Romney, who has spent more than a year running almost entirely on the economy and jobs, put Medicare at the campaign’s center when he chose as his running mate. Rep. Paul Ryan is Congress‘ chief advocate of significantly restraining entitlement programs.
Ryan was critical of Obama’s handling of Medicare during a campaign stop in Springfield, Va., repeating his assertion thata the GOP ticket welcomed the debate over the future of Medicare. The Wisconsin congressman is expected to revisit Medicare in some depth in Florida on Saturday. He will face voters in a retirement community north of Orlando known as The Villages. Ryan’s 78-year-old mother, a Medicare recipient, plans to attend.
“We will not duck the tough issues; we will lead,” Ryan told the Virginia crowd.
Romney’s willingness to tackle the issue was underscored Thursday when he used a marker and classroom-type whiteboard to summarize his thoughts on Medicare, with hardly a word about the unemployment rate. He said his plans would keep Medicare solvent while Obama’s would not, a claim Democrats call absurd.
On Friday, summarizing the political view from the right, the Romney campaign distributed a Wall Street Journal editorial that declared: “By governing so far to the left, Mr. Obama may have neutralized ‘Mediscare’ and made voters more receptive to center-right solutions. Medicare is already changing because it must.”
The Obama campaign released a new TV ad Friday defending the president’s record on Medicare. It points to the AARP, a group that represents senior citizens and said in a letter to lawmakers earlier this year that Ryan’s plan would lead to higher costs for seniors.

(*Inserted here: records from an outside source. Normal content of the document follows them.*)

(** Reading a value back, as a property of a depth. *)
Definition reads_back (d : nat) : Prop := ∀ v f rest,
  wf d v → ends rest → (2 * length (print v) <= f)%nat →
  value f d (print v ++ rest) = Some (v, rest).

Lemma commas_cons l ls :
  commas (l :: ls) = l ++ match ls with [] => [] | _ => x2c :: commas ls end.
Proof. destruct ls; cbn; by rewrite ?app_nil_r. Qed.

Lemma elems_print d : reads_back d → ∀ vs f rest,
  vs ≠ [] → Forall (wf d) vs → (2 * length (commas (map print vs)) + 1 <= f)%nat →
  elems f d (commas (map print vs) ++ x5d :: rest) = Some (vs, rest).
Proof.
  intros Hd vs. induction vs as [|v vs IH]; intros f rest Hne Hw Hf; [done|].
  apply Forall_cons in Hw as [Hv Hw]. destruct f as [|f]; [lia|].
  cbn [map] in Hf |- *. rewrite commas_cons in Hf |- *. rewrite length_app in Hf.
  cbn [elems]. rewrite <-app_assoc. destruct vs as [|v' vs].
  - cbn [map app]. rewrite Hd; [|done|cbn; set_solver|lia]. done.
  - cbn [map app length] in Hf |- *. rewrite Hd; [|done|cbn; set_solver|lia].
    cbn [mbind option_bind]. rewrite skip_ws_stop, decide_True by done.
    cbn [map] in IH. by rewrite IH by (done || lia).
Qed.

Definition print_member (m : list byte * json) : list byte := quoted m.1 ++ x3a :: print m.2.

Obama’s campaign released a separate ad Friday that sought to undercut Romney by pointing to Ryan’s voting record on funding for Planned Parenthood and abortion. “For women, for president, the choice is ours,” the ad says. It was airing in Colorado, Nevada, Virginia, Ohio, Florida and Iowa.
Though Medicare dominated the debate Friday, the parties engaged in another brief skirmish on Romney’s personal tax returns. His campaign rejected a call for Romney to release five years of his federal tax returns — instead of the two years he has agreed to — in exchange for the Obama campaign’s pledge to drop further demands on the subject.